══ EXTRACTED ENTRIES ══
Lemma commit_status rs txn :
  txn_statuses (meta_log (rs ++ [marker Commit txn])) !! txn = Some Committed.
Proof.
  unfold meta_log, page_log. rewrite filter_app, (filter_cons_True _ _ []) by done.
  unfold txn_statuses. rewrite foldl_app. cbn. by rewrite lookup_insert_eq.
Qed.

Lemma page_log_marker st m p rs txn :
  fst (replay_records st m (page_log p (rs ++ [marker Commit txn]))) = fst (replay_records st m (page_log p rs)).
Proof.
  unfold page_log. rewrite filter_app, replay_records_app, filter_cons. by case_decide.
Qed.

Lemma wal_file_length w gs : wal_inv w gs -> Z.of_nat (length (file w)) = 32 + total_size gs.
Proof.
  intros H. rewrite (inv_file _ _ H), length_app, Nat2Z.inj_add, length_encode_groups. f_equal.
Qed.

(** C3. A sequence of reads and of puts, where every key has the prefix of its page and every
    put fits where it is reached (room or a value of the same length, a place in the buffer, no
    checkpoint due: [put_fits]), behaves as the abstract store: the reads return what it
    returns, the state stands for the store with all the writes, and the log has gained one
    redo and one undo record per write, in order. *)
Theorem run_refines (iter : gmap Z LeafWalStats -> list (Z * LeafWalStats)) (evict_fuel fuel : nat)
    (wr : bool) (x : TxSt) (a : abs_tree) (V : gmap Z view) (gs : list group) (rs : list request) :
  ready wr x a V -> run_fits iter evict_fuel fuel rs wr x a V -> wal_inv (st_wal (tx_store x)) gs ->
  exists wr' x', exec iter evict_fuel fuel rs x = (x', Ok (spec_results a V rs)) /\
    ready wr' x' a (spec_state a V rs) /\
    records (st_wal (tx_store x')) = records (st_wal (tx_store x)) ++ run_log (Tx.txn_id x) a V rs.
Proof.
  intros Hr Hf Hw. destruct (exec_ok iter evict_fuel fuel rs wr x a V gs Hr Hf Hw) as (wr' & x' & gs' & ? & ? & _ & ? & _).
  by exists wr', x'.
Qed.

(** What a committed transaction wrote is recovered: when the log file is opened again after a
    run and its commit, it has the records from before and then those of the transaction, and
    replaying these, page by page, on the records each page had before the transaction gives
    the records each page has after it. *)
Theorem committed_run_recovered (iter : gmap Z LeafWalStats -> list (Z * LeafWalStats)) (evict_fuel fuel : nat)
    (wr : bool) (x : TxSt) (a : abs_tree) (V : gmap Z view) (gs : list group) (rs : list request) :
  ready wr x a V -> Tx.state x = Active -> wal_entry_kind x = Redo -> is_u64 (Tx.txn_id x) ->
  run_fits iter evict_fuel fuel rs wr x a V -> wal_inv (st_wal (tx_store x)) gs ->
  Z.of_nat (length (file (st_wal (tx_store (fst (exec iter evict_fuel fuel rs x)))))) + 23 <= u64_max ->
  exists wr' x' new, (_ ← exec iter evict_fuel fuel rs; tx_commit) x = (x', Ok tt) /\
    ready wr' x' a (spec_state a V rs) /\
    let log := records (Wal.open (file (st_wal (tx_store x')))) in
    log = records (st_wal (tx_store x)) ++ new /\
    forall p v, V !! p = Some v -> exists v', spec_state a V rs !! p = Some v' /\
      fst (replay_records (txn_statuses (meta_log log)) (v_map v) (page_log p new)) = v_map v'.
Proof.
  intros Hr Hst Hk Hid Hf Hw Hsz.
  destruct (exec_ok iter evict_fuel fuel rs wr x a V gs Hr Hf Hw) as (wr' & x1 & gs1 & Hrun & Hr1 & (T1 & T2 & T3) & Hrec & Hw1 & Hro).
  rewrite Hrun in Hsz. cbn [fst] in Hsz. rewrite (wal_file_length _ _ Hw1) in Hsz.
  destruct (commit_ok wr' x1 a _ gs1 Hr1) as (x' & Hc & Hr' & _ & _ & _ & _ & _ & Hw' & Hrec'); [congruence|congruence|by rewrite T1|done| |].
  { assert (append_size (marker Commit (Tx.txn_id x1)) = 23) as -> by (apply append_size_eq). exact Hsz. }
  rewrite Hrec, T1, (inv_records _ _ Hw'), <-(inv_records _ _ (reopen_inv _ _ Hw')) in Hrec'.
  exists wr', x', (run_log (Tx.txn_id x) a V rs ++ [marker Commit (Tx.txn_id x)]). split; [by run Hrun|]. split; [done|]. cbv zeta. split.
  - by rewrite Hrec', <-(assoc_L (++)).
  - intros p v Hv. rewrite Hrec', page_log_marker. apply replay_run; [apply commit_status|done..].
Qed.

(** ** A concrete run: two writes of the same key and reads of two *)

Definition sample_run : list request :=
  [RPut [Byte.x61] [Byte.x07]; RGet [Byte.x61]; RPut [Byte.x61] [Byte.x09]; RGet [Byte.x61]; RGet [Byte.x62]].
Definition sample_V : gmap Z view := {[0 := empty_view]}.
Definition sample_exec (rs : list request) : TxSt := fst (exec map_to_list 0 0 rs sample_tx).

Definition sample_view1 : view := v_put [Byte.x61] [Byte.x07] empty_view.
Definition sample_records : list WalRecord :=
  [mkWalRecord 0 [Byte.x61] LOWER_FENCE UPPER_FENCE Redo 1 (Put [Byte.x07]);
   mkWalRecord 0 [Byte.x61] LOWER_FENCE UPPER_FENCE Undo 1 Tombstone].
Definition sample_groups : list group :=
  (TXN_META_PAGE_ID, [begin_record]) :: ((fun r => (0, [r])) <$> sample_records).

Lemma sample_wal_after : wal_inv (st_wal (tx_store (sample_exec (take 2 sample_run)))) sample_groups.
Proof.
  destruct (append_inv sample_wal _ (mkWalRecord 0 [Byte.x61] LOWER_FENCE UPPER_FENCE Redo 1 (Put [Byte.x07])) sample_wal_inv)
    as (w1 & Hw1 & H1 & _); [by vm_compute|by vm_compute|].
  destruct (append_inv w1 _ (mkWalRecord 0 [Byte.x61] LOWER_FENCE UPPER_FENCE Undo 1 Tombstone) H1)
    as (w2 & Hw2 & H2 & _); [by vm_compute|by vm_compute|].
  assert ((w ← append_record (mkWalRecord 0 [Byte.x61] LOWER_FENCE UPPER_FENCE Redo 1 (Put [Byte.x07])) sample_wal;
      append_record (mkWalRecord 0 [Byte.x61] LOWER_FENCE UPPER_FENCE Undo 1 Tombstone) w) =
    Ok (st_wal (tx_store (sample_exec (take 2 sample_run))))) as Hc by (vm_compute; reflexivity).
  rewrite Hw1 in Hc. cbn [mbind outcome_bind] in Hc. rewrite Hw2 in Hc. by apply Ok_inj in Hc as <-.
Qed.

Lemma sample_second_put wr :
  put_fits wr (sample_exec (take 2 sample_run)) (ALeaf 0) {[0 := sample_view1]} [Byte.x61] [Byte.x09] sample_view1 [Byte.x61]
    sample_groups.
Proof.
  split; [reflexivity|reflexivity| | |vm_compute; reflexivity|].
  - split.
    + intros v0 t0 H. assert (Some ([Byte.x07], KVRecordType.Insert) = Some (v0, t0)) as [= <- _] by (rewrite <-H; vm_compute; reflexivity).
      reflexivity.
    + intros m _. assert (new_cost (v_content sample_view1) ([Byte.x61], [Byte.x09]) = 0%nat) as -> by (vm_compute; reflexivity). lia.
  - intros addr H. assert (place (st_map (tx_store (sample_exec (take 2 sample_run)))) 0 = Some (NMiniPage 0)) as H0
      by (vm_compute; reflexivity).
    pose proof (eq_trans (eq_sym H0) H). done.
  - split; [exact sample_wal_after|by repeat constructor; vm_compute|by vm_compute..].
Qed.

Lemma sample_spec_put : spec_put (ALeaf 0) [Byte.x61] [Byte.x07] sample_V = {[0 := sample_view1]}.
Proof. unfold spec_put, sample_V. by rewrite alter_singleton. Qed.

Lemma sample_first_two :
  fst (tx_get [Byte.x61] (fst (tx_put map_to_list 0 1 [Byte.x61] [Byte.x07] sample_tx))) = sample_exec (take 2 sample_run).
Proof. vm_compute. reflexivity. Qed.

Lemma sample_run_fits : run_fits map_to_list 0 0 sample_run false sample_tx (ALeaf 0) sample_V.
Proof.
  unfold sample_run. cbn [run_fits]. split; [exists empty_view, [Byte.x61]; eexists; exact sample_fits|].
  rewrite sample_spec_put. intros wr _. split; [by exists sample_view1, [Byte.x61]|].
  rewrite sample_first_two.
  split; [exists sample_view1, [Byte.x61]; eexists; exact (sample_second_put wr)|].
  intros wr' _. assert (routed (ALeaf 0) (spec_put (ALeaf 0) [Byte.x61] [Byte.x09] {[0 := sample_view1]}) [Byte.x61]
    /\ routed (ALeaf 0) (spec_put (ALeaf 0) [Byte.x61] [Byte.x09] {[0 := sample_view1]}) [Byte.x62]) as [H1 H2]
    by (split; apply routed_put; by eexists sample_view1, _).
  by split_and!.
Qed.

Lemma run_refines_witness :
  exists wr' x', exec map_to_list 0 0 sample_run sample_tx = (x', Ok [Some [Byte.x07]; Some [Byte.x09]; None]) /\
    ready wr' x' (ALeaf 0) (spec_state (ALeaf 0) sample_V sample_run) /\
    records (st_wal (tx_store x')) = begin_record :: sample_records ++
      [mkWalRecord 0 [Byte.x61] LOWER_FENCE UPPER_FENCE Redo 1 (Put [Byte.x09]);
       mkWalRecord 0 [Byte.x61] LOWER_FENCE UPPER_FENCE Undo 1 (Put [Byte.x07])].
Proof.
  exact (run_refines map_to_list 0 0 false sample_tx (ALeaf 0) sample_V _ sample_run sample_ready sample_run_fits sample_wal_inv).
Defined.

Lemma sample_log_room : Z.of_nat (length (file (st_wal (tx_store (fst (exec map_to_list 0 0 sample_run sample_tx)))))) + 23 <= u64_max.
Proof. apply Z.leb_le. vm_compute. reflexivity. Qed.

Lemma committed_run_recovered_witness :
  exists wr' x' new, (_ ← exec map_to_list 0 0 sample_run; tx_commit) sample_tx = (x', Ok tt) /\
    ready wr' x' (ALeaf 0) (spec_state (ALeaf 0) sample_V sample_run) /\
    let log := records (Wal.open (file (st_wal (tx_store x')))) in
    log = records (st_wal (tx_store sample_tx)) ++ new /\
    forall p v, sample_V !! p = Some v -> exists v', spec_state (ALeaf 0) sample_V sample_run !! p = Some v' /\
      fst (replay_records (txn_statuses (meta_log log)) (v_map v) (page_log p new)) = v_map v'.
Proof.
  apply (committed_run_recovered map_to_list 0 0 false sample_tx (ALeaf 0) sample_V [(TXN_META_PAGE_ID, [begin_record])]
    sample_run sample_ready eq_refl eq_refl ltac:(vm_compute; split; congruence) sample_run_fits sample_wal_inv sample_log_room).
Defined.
═══
TASK ITEM >>
Transcribe the records above exactly, from the opening line down to and including the line with "Lemma page_log_marker st".

TASK RESULT >>
Lemma commit_status rs txn :
  txn_statuses (meta_log (rs ++ [marker Commit txn])) !! txn = Some Committed.
Proof.
  unfold meta_log, page_log. rewrite filter_app, (filter_cons_True _ _ []) by done.
  unfold txn_statuses. rewrite foldl_app. cbn. by rewrite lookup_insert_eq.
Qed.

Lemma page_log_marker st m p rs txn :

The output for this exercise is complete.